What is expected => Please take the lines from the one holding "(* ===== verification/Framebuffer.v ===== *)" through the one holding "framebuffer_palette_num_colors ← load" in the data below and copy them exactly.

Input =>

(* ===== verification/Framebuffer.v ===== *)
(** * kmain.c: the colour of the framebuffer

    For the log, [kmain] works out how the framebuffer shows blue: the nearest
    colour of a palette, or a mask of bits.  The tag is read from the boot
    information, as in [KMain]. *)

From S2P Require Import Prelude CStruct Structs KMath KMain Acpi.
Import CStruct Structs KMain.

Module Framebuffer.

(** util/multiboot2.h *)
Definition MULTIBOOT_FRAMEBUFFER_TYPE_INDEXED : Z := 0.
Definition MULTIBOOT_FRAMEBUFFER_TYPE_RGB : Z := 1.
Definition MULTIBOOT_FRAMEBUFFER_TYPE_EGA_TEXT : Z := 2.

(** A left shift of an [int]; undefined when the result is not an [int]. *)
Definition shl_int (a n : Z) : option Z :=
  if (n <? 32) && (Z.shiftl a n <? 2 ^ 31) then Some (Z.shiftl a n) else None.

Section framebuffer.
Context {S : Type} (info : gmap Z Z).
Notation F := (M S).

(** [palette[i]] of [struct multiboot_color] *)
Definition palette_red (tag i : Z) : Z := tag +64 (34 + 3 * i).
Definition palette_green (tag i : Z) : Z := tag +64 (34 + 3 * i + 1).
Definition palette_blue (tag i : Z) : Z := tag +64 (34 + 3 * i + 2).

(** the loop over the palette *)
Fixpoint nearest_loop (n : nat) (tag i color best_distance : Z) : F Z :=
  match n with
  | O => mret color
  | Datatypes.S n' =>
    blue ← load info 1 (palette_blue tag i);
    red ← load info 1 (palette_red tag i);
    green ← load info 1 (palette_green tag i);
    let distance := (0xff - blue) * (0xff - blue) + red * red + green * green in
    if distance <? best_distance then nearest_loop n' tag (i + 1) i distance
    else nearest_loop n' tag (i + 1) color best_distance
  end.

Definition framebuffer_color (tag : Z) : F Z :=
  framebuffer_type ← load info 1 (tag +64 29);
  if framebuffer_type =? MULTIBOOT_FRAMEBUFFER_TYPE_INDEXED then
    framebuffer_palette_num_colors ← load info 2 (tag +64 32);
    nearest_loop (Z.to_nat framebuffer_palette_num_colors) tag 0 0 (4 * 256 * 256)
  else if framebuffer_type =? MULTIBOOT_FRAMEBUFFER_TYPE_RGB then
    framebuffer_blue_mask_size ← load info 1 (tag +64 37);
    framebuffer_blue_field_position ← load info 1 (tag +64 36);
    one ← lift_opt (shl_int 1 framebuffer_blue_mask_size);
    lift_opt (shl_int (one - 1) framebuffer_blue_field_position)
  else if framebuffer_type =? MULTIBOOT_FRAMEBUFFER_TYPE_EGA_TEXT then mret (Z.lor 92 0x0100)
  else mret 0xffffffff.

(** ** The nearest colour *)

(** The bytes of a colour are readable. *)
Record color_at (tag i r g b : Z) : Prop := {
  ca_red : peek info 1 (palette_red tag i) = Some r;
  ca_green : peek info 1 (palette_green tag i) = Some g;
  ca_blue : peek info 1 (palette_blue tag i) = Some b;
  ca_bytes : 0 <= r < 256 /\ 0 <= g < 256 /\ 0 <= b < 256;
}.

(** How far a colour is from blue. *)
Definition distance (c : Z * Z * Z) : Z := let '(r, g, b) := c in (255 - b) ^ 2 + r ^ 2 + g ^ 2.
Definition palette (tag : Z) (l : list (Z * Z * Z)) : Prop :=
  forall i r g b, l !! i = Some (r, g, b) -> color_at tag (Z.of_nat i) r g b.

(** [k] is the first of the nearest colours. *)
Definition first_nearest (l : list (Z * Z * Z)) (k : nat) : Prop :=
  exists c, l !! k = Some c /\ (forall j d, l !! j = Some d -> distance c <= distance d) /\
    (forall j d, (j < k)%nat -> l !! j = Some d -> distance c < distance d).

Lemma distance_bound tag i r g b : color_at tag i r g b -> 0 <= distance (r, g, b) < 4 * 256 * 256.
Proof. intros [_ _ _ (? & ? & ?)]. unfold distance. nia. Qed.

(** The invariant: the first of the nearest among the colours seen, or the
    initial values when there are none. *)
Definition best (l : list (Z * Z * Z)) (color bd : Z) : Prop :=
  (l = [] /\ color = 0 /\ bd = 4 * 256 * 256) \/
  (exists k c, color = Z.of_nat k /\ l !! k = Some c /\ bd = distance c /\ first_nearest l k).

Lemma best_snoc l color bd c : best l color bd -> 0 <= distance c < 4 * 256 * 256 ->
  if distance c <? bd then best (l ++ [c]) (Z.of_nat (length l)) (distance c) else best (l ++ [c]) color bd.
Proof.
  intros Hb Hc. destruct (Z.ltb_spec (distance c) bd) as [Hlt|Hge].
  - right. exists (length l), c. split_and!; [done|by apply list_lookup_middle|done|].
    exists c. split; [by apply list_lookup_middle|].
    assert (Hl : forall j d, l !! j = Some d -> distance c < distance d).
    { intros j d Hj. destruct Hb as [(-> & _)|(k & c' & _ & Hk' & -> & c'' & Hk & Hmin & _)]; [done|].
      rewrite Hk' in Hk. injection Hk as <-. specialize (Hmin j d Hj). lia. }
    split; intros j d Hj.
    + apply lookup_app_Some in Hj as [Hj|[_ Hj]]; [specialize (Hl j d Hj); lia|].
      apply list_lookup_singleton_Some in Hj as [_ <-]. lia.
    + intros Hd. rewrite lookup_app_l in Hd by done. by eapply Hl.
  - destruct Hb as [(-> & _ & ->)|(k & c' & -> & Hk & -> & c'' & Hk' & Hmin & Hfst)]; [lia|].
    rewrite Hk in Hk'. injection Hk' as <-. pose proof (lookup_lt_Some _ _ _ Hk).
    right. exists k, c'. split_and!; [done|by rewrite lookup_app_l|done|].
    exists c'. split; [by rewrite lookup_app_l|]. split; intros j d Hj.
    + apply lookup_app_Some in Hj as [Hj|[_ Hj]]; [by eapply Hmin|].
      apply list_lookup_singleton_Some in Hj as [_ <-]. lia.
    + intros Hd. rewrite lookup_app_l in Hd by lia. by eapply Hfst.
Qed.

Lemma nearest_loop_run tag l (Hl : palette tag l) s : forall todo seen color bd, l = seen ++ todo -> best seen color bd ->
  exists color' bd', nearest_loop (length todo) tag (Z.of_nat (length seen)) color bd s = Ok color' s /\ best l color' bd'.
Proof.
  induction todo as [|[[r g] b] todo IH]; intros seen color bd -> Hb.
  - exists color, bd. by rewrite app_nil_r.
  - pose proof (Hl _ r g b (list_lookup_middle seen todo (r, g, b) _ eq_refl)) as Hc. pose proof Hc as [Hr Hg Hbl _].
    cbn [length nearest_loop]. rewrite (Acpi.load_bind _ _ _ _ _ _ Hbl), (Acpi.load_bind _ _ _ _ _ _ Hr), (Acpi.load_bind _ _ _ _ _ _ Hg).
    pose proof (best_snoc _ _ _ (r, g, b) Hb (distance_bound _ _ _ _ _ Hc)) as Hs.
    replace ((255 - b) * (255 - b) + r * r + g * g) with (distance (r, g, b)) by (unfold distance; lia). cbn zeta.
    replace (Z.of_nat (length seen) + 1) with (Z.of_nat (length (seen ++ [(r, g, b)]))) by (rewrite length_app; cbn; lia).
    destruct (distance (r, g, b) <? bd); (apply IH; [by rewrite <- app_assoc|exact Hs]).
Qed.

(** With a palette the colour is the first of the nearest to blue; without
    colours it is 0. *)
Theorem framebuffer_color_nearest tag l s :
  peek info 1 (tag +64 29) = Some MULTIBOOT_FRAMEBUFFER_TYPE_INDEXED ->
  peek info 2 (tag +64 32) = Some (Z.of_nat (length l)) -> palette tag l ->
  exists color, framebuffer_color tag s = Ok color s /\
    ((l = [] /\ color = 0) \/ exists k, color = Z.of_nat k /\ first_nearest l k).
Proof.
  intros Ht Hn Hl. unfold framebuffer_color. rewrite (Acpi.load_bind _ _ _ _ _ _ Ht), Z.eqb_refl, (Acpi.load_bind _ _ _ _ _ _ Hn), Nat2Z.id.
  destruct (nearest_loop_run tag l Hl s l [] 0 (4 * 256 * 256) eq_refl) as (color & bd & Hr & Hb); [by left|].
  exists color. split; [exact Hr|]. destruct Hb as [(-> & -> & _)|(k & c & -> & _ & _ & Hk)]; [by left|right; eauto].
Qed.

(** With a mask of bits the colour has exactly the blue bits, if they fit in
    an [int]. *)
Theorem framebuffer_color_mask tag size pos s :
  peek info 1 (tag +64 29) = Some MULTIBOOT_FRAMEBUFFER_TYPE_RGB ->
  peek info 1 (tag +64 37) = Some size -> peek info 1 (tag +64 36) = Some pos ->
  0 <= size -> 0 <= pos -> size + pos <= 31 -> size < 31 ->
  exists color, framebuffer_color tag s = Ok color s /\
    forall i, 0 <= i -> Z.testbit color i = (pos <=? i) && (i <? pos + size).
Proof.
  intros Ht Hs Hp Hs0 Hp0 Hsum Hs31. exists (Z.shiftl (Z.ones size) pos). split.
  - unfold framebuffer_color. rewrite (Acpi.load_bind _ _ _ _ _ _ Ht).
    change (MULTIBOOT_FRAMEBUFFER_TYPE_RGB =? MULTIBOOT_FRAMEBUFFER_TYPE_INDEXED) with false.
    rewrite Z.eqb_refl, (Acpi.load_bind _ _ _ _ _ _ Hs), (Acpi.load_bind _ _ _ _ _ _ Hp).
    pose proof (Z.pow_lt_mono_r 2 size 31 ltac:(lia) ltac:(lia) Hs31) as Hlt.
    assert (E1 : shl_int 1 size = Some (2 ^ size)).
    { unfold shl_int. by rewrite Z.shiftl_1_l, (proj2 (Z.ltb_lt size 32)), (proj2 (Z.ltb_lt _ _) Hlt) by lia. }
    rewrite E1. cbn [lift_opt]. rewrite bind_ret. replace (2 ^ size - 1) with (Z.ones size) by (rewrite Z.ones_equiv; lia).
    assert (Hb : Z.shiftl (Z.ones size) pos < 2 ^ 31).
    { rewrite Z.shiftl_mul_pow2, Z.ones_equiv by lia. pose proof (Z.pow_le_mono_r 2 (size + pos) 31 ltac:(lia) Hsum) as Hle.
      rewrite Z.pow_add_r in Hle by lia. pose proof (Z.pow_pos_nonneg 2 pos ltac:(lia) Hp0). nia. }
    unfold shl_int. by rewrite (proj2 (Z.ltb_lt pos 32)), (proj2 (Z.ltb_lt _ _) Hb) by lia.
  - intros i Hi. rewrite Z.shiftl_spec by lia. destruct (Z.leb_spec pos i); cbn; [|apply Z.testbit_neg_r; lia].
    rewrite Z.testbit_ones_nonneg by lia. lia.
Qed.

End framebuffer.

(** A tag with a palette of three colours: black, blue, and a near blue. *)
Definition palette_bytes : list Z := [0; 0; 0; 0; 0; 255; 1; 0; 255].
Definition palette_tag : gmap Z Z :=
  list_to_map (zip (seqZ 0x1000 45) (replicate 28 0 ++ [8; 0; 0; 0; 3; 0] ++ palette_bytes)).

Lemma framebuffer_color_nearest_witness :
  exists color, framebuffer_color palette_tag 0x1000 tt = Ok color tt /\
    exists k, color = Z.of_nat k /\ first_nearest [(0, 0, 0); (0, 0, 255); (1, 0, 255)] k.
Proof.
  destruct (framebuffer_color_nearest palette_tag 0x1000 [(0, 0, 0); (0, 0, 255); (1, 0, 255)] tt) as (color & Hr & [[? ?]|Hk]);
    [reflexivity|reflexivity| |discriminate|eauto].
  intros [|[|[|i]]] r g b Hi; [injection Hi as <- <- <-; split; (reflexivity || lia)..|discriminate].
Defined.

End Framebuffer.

---

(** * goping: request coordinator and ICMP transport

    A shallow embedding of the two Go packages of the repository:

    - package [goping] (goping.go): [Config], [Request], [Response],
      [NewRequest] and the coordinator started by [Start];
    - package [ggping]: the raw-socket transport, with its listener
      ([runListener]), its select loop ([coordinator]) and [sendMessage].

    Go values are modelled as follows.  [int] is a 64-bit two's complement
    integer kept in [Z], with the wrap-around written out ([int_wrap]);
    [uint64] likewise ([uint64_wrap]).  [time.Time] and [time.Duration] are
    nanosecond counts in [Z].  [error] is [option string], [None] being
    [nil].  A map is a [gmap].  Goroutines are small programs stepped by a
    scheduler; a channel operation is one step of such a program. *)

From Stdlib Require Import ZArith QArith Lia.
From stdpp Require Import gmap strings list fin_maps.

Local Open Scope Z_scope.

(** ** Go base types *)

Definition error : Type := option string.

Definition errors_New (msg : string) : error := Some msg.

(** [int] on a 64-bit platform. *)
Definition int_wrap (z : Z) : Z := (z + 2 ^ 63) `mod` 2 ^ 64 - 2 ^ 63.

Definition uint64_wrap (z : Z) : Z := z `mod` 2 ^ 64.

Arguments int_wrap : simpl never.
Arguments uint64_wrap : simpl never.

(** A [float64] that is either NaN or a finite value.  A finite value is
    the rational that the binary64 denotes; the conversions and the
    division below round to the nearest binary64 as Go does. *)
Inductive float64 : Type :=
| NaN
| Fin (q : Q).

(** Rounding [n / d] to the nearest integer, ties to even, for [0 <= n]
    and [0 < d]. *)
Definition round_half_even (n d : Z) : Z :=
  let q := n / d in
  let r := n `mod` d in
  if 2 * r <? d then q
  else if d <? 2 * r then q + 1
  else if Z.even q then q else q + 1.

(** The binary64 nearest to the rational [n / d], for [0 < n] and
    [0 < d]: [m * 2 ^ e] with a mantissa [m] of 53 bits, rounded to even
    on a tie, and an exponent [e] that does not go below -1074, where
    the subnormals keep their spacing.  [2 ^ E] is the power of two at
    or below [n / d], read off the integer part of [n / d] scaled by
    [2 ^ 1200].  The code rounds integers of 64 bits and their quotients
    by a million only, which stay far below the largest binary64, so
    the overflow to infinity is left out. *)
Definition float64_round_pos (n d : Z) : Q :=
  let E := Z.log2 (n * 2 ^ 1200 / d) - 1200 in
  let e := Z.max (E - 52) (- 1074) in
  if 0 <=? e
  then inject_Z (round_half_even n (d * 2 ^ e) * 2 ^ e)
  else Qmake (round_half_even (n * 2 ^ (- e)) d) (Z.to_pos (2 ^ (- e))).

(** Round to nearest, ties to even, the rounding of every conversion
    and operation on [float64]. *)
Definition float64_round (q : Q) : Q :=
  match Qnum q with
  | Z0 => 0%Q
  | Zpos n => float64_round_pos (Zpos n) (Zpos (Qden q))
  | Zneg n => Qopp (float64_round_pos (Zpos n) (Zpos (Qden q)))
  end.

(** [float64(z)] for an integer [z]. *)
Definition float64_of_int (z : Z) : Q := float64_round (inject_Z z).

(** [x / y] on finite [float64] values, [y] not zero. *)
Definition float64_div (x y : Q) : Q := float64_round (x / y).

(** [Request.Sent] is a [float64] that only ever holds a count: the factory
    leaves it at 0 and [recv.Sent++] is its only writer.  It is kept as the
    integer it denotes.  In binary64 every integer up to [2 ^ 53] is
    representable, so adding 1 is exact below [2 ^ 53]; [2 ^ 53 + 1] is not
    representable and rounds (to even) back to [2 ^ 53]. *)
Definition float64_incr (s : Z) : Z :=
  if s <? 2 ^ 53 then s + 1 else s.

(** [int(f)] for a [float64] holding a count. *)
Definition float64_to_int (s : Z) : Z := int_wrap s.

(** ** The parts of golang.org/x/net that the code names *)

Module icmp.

Solution to the problem =>
(* ===== verification/Framebuffer.v ===== *)
(** * kmain.c: the colour of the framebuffer

    For the log, [kmain] works out how the framebuffer shows blue: the nearest
    colour of a palette, or a mask of bits.  The tag is read from the boot
    information, as in [KMain]. *)

From S2P Require Import Prelude CStruct Structs KMath KMain Acpi.
Import CStruct Structs KMain.

Module Framebuffer.

(** util/multiboot2.h *)
Definition MULTIBOOT_FRAMEBUFFER_TYPE_INDEXED : Z := 0.
Definition MULTIBOOT_FRAMEBUFFER_TYPE_RGB : Z := 1.
Definition MULTIBOOT_FRAMEBUFFER_TYPE_EGA_TEXT : Z := 2.

(** A left shift of an [int]; undefined when the result is not an [int]. *)
Definition shl_int (a n : Z) : option Z :=
  if (n <? 32) && (Z.shiftl a n <? 2 ^ 31) then Some (Z.shiftl a n) else None.

Section framebuffer.
Context {S : Type} (info : gmap Z Z).
Notation F := (M S).

(** [palette[i]] of [struct multiboot_color] *)
Definition palette_red (tag i : Z) : Z := tag +64 (34 + 3 * i).
Definition palette_green (tag i : Z) : Z := tag +64 (34 + 3 * i + 1).
Definition palette_blue (tag i : Z) : Z := tag +64 (34 + 3 * i + 2).

(** the loop over the palette *)
Fixpoint nearest_loop (n : nat) (tag i color best_distance : Z) : F Z :=
  match n with
  | O => mret color
  | Datatypes.S n' =>
    blue ← load info 1 (palette_blue tag i);
    red ← load info 1 (palette_red tag i);
    green ← load info 1 (palette_green tag i);
    let distance := (0xff - blue) * (0xff - blue) + red * red + green * green in
    if distance <? best_distance then nearest_loop n' tag (i + 1) i distance
    else nearest_loop n' tag (i + 1) color best_distance
  end.

Definition framebuffer_color (tag : Z) : F Z :=
  framebuffer_type ← load info 1 (tag +64 29);
  if framebuffer_type =? MULTIBOOT_FRAMEBUFFER_TYPE_INDEXED then
    framebuffer_palette_num_colors ← load info 2 (tag +64 32);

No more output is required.